WHAT TO WORK ON:
Identify every line in the records below that contains the word "take", and copy each of those lines.

STUDY MATERIAL:
---+---
(* ===== verification/LaneProps.v ===== *)
(** * The Postgres lane, end to end

    Bytes on the wire, the codec, the lexer, a rule set, the gate and the relay
    put together: a statement that writes a protected table does not reach the
    database.  Then the concrete sessions on which the hypotheses of the gate's
    and the relay's properties hold. *)

From S2P Require Import Prelude GoStrings GoText Scan Types SqlMeta Inspect Policy PolicyProps.
From S2P Require Import Session Gate GateProps Handshake HandshakeProps Deny Relay RelayProps RelayFlow PgCodec PgFacts PgProps PgRewrite.

Section Lane.
Context `{GoUnicode} `{GoLib} {K : Type}.
Context (sink_Write : K -> Event -> K * option bytes).
Context (error_text : InspectError -> bytes).
Context (cfg : RelayConfig).

(** A denying table rule on writes denies a statement that writes one of its
    tables. *)
Lemma write_rule_denies R stmt ec rs sc r rel want :
  NewRulesWithScanner rs sc = inr R -> r ∈ rsRules R ->
  rlType r = MatchTable -> rlAccess r = AccessWrite -> rlAction r <> ActionDefer ->
  rel ∈ stRelations stmt -> relAccess rel = AccessWrite ->
  want ∈ rlTables r -> name_matches (relName rel) (ToLower want) = true ->
  vDenied (Rules_EvaluateWith R stmt ec).2 = true.
Proof.
  intros HR Hin Ht Ha Hact Hrel Hw Hwant Hn.
  apply (denying_rule_denies rs sc R stmt ec r (messageOr r stmt) HR Hin).
  assert (rule_matches r stmt = inr true) as Hm.
  { apply table_rule_matches; [done|by intros E; rewrite E in Hrel; apply elem_of_nil in Hrel|].
    exists rel, want. by rewrite (accessMatches_write r _ Ha). }
  unfold rule_outcome. rewrite Ht, Hm.
  assert ((rlAction r =s ActionDefer) = false) as -> by (by apply bool_decide_eq_false). done.
Qed.

(** C2 A write to a protected table never reaches the database: on a Postgres
    lane whose policy is an accepted rule set with a denying (not deferring)
    table rule on writes, and whose client inspector starts empty, let the
    client send, in any reads and against any interleaving with the server's
    bytes, a stream of well-formed messages of which one is a simple query
    with a piece that the lexer reports as writing one of the rule's tables.
    Unless an inspection error of the client's direction was logged, as an
    over-long message causes, the upstream never receives that stream of
    messages. *)
Theorem protected_write_never_reaches_upstream
    (g0 : Gate PgCodec K) es rs sc R r ms q s rel want :
  NewRulesWithScanner rs sc = inr R ->
  gcPolicy (g_cfg g0) = Some (Contextual (Rules_EvaluateWith R)) ->
  r ∈ rsRules R -> rlType r = MatchTable -> rlAccess r = AccessWrite ->
  rlAction r <> ActionDefer ->
  stream_ok ms -> MQuery q ∈ ms -> s ∈ Split q Postgres ->
  rel ∈ stRelations (newStatement s (B "Query") []) -> relAccess rel = AccessWrite ->
  want ∈ rlTables r -> name_matches (relName rel) (ToLower want) = true ->
  i_buf (g_client g0) = [] ->
  client_decoded (rl_warned (pump_run sink_Write error_text cfg (open_relay cfg g0) es)) ->
  ~ stream ms `prefix_of` rl_up (pump_run sink_Write error_text cfg (open_relay cfg g0) es).
Proof.
  intros HR Hpol Hin Ht Ha Hact Hok Hq Hs Hrel Hw Hwant Hn Hb Hc [k Hk].
  pose proof (up_ok_run sink_Write error_text cfg g0 es Hb Hc) as Hup. unfold up_ok in Hup.
  rewrite Hk, decode_stream_app in Hup by done.
  destruct (Decode (i_codec (g_client g0)) FromClient k) as [c d]. cbn [dStmts] in Hup.
  destruct Hup as (_ & Hall & _). apply Forall_app in Hall as [Hall _].
  rewrite Forall_forall in Hall.
  assert (vDenied (evaluate g0 (newStatement s (B "Query") [])) = false) as Hv.
  { apply Hall. apply list_elem_of_In in Hq, Hs. apply list_elem_of_In, in_concat.
    exists (client_msg_statements (MQuery q)). split; [by apply in_map|].
    by apply (in_map (fun s => newStatement s (B "Query") [])). }
  unfold evaluate in Hv. rewrite Hpol in Hv.
  by rewrite (write_rule_denies R _ _ rs sc r rel want) in Hv.
Qed.
End Lane.

(** ** Concrete sessions *)

#[local] Existing Instance ascii_only.
#[local] Existing Instance plain_lib.

(** A sink that records nothing further and never fails. *)
Definition good_sink (k : unit) (ev : Event) : unit * option bytes := (k, None).
Definition no_text (e : InspectError) : bytes := [].

Definition lane_session : Session :=
  session_New Protocol.Postgres
    {| idSubject := B "ada"; idEmail := []; idGroups := []; idPeerAddr := []; idAttributes := ∅ |}
    (B "s1") 0.

Definition lane_config : GateConfig PgCodec :=
  {| gcProtocol := Protocol.Postgres;
     gcPolicy := Some (Contextual (Rules_EvaluateWith example_rules));
     gcAudit := true; gcMasker := None; gcFailOnAuditError := true; gcMaxBuffer := 0;
     gcCodecFactory := Some (fun _ => Some new_pg) |}.

Definition lane_gate : Gate PgCodec unit :=
  Build_Gate lane_config lane_session (NewWithCodec new_pg) (NewWithCodec new_pg)
    (PolicyContext lane_session) None false 0 0 false tt [].

Lemma lane_gate_built :
  gate_New ∅ (fun _ => None) lane_session lane_config tt = inr lane_gate.
Proof. reflexivity. Qed.

Definition read_query : bytes := stream [MQuery (B "select 1")].
Definition drop_messages : list client_msg :=
  [MQuery (B "select 1"); MQuery (B "select 2; drop table public.customers")].

Lemma drop_messages_ok : stream_ok drop_messages.
Proof.
  repeat constructor; try (vm_compute; intros; congruence);
    unfold no_nul; apply (bool_decide_unpack _); vm_compute; exact I.
Defined.

Lemma allowed_is_judged_and_recorded_witness :
  length (dcStatements (inspect good_sink no_text lane_gate FromClient read_query 1).2) = 1 /\
  g_statements (inspect good_sink no_text lane_gate FromClient read_query 1).1 = 1%Z.
Proof.
  destruct (inspect good_sink no_text lane_gate FromClient read_query 1) as [g' d] eqn:E.
  destruct (Inspect (side_of lane_gate FromClient) FromClient read_query) as [i [st er]] eqn:Ei.
  cbn [fst snd]. destruct (allowed_is_judged_and_recorded good_sink no_text lane_gate FromClient read_query 1
    g' d i st er Ei E) as (_ & -> & _ & _ & rs & _ & _ & -> & _).
  - apply (f_equal (fun p => dcAllowed p.2)) in E. cbn [snd] in E. rewrite <- E. vm_compute. reflexivity.
  - apply (f_equal (fun p => length p.2.1)) in Ei. cbn [fst snd] in Ei. rewrite <- Ei.
    vm_compute. split; reflexivity.
Defined.

Lemma denied_is_not_forwarded_witness :
  dcPayload (inspect good_sink no_text lane_gate FromClient (stream drop_messages) 1).2 = [].
Proof.
  destruct (inspect good_sink no_text lane_gate FromClient (stream drop_messages) 1) as [g' d] eqn:E.
  destruct (Inspect (side_of lane_gate FromClient) FromClient (stream drop_messages)) as [i [st er]] eqn:Ei.
  destruct (denied_is_not_forwarded good_sink no_text lane_gate FromClient (stream drop_messages) 1
    g' d i st er Ei E) as [[He _]|(_ & Hp & _)].
  - apply (f_equal (fun p => dcAllowed p.2)) in E. cbn [snd] in E. rewrite <- E. vm_compute. reflexivity.
  - apply (f_equal (fun p => p.2.2)) in Ei. cbn [fst snd] in Ei. rewrite <- Ei in He.
    vm_compute in He. discriminate.
  - exact Hp.
Defined.

Lemma unsafe_stream_always_refused_witness :
  dcAllowed (inspect good_sink no_text lane_gate FromClient gss_request 1).2 = false.
Proof.
  refine (proj1 (unsafe_stream_always_refused good_sink no_text lane_gate FromClient gss_request 1
    (NewWithCodec new_pg) [] _)).
  vm_compute. reflexivity.
Defined.

(** Start twice, a query, a refused query, close twice. *)
Definition lane_ops : list (gate_op * Z) :=
  [(DoStart, 0); (DoStart, 1); (DoRequest read_query, 2);
   (DoRequest (stream drop_messages), 3); (DoClose, 4); (DoClose, 5)]%Z.

Lemma session_trail_consistent_witness :
  count_statements (g_log (gate_run good_sink no_text lane_gate lane_ops)) = 4%Z /\
  count_kind KindSessionEnd (g_log (gate_run good_sink no_text lane_gate lane_ops)) = 1%Z.
Proof.
  pose proof (session_trail_consistent good_sink no_text ∅ (fun _ => None) lane_session lane_config
    tt lane_gate lane_ops lane_gate_built eq_refl) as [_ He Hs _ _].
  rewrite <- Hs, He. split; vm_compute; reflexivity.
Defined.

(** Upstream TLS and denials in the client's protocol. *)
Definition lane_relay : RelayConfig :=
  {| rc_Protocol := Protocol.Postgres; rc_UpstreamTLS := true;
     rc_DenyWriter := Some (fun p _ msg => Deny_frame p msg) |}.

(** The client's bytes arrive in two reads, a server chunk in between. *)
Definition lane_events : list pump_event :=
  [Chunk FromClient (take 20 (stream drop_messages)) 1 None;
   Chunk FromServer (frame x5a [x49]) 2 None;
   Chunk FromClient (drop 20 (stream drop_messages)) 3 None;
   Chunk FromClient read_query 4 None].

Lemma lane_events_clean :
  client_decoded (rl_warned (pump_run good_sink no_text lane_relay (open_relay lane_relay lane_gate) lane_events)).
Proof. intros e. vm_compute. intros Hin. inversion Hin. Qed.

Lemma upstream_receives_only_allowed_witness :
  length (rl_up (pump_run good_sink no_text lane_relay (open_relay lane_relay lane_gate) lane_events)) = 20 /\
  allowed_all lane_gate (dStmts (Decode new_pg FromClient
    (rl_up (pump_run good_sink no_text lane_relay (open_relay lane_relay lane_gate) lane_events))).2).
Proof.
  split; [vm_compute; reflexivity|].
  refine (upstream_receives_only_allowed good_sink no_text lane_relay lane_gate lane_events _ lane_events_clean).
  reflexivity.
Defined.

Lemma protected_write_never_reaches_upstream_witness :
  ~ stream drop_messages `prefix_of`
    rl_up (pump_run good_sink no_text lane_relay (open_relay lane_relay lane_gate) lane_events).
Proof.
  apply (protected_write_never_reaches_upstream good_sink no_text lane_relay lane_gate lane_events
    [defer_words; no_writes] None example_rules no_writes drop_messages
    (B "select 2; drop table public.customers") (B "drop table public.customers")
    {| relName := B "public.customers"; relAccess := AccessWrite |} (B "Customers")).
  - vm_compute. reflexivity.
  - reflexivity.
  - right. left.
  - reflexivity.
  - reflexivity.
  - discriminate.
  - exact drop_messages_ok.
  - right. left.
  - apply (bool_decide_unpack _). vm_compute. exact I.
  - apply (bool_decide_unpack _). vm_compute. exact I.
  - reflexivity.
  - left.
  - vm_compute. reflexivity.
  - reflexivity.
  - exact lane_events_clean.
Defined.

(** The codec of a server's stream holds bytes back only in [Rewrite]. *)
Definition pg_holds_nothing (c : PgCodec) : Prop := pg_held c = [] /\ pg_pending c = [].

Lemma server_step_keeps c data :
  match server_step c data with
  | NeedMore c' | Frame _ c' _ | Refuse _ c' _ => pg_held c' = pg_held c /\ pg_pending c' = pg_pending c
  end.
Proof.
  unfold server_step, countRow, flushResult. destruct (read_message data) as [| |tag payload total]; try done.
  by repeat case_match; simplify_eq/=.
Qed.

Lemma server_frames_keep fuel : forall c data, pg_holds_nothing c -> pg_holds_nothing (frames server_step fuel c data).1.
Proof.
  induction fuel as [|fuel IH]; intros c [|x data] Hc; cbn [frames]; try done.
  destruct Hc as [H1 H2]. pose proof (server_step_keeps c (x :: data)) as Hk.
  destruct (server_step c (x :: data)) as [c'|n c' e|n c' stmts]; destruct Hk as [K1 K2];
    (assert (pg_holds_nothing c') as Hc' by (split; congruence)); try done.
  specialize (IH c' (drop n (x :: data)) Hc'). by destruct (frames server_step fuel c' _).
Qed.

Definition pg_holds_back (rf : Reframer PgCodec) (Hf : forall c, rf_Flush rf c None = Flush c None) : HoldsBack rf.
Proof.
  refine {| holds_nothing := pg_holds_nothing |}.
  - intros c buf. apply server_frames_keep.
  - intros c [H1 H2]. rewrite Hf. cbn. by rewrite H1, H2.
Defined.

(** A gate whose codec re-frames; without a masker it is never asked to. *)
Definition pg_reframer : Reframer PgCodec :=
  {| rf_Rewrite c data mask :=
       let '(c, w) := Rewrite c data (Some mask) in
       (c, {| rf_out := rwOut w; rf_res := rwResult w; rf_err := rwErr w; rf_calls := [] |});
     rf_Flush := Flush |}.

Definition wire_gate : Gate PgCodec unit :=
  Build_Gate lane_config lane_session (NewWithCodec new_pg) (NewWithCodec new_pg)
    (PolicyContext lane_session) (Some pg_reframer) false 0 0 false tt [].

(** A login whose SASL offer arrives in two reads, then a query; both sides
    hang up. *)
Definition offer : bytes := sasl_offer [pgSCRAMChannelBinding; B "SCRAM-SHA-256"].
Definition quiet_events : list pump_event :=
  [Chunk FromServer (take 7 offer) 1 None; Chunk FromClient (take 9 read_query) 2 None;
   Chunk FromServer (drop 7 offer) 3 None; Chunk FromClient (drop 9 read_query) 4 None;
   ReadEnd FromClient; ReadEnd FromServer].

Lemma relay_transparent_witness :
  rl_up (pump_run good_sink no_text lane_relay (open_relay lane_relay wire_gate) quiet_events) = read_query /\
  rl_down (pump_run good_sink no_text lane_relay (open_relay lane_relay wire_gate) quiet_events)
  = sasl_offer [B "SCRAM-SHA-256"].
Proof.
  destruct (relay_transparent good_sink no_text lane_relay wire_gate quiet_events) as [Hu [_ Hs]].
  - reflexivity.
  - intros rf [= <-]. exists (pg_holds_back pg_reframer (fun _ => eq_refl)). split; reflexivity.
  - repeat constructor.
  - vm_compute. reflexivity.
  - rewrite Hu. split; [vm_compute; reflexivity|].
    rewrite (Hs [] [B "SCRAM-SHA-256"] []); [vm_compute; reflexivity|constructor| |vm_compute; reflexivity].
    apply (bool_decide_unpack _). vm_compute. exact I.
Defined.

Lemma refused_request_ends_witness :
  rl_up (pump_run good_sink no_text lane_relay
    (pump_step good_sink no_text lane_relay (open_relay lane_relay lane_gate)
       (Chunk FromClient (stream drop_messages) 1 None)) lane_events) = [].
Proof.
  destruct (Request good_sink no_text lane_gate (stream drop_messages) 1) as [g d] eqn:E.
  refine (proj2 (proj2 (refused_request_ends good_sink no_text lane_relay (open_relay lane_relay lane_gate)
    (stream drop_messages) 1 g d (fun p _ msg => Deny_frame p msg) lane_events _ _ _ E _))).
  - reflexivity.
  - discriminate.
  - reflexivity.
  - apply (f_equal (fun p => dcAllowed p.2)) in E. cbn [snd] in E. rewrite <- E. vm_compute. reflexivity.
Defined.

(** The frame is written where the server's stream stands: when a request is
    refused while a response is half delivered, the explanation lands inside
    that message and the client cannot read it. *)
Lemma denial_lands_inside_message :
  let row := frame x44 (B "a row that spans two reads") in
  let es := [Chunk FromServer (take 12 row) 1 None; Chunk FromClient (stream drop_messages) 2 None] in
  let r := pump_run good_sink no_text lane_relay (open_relay lane_relay lane_gate) es in
  rl_denied r = 1%Z /\
  exists payload total, read_message (rl_down r) = HMessage x44 payload total
    /\ take 7 payload = B "a row t" /\ drop 7 payload `prefix_of` PostgresError (rlMessage no_writes).
Proof.
  cbv zeta. split; [vm_compute; reflexivity|]. eexists _, _. split; [vm_compute; reflexivity|].
  split; [reflexivity|]. apply (bool_decide_unpack _). vm_compute. exact I.
Qed.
---+---
RESPONSE BOX:
  [Chunk FromClient (take 20 (stream drop_messages)) 1 None;
  [Chunk FromServer (take 7 offer) 1 None; Chunk FromClient (take 9 read_query) 2 None;
  let es := [Chunk FromServer (take 12 row) 1 None; Chunk FromClient (stream drop_messages) 2 None] in
    /\ take 7 payload = B "a row t" /\ drop 7 payload `prefix_of` PostgresError (rlMessage no_writes).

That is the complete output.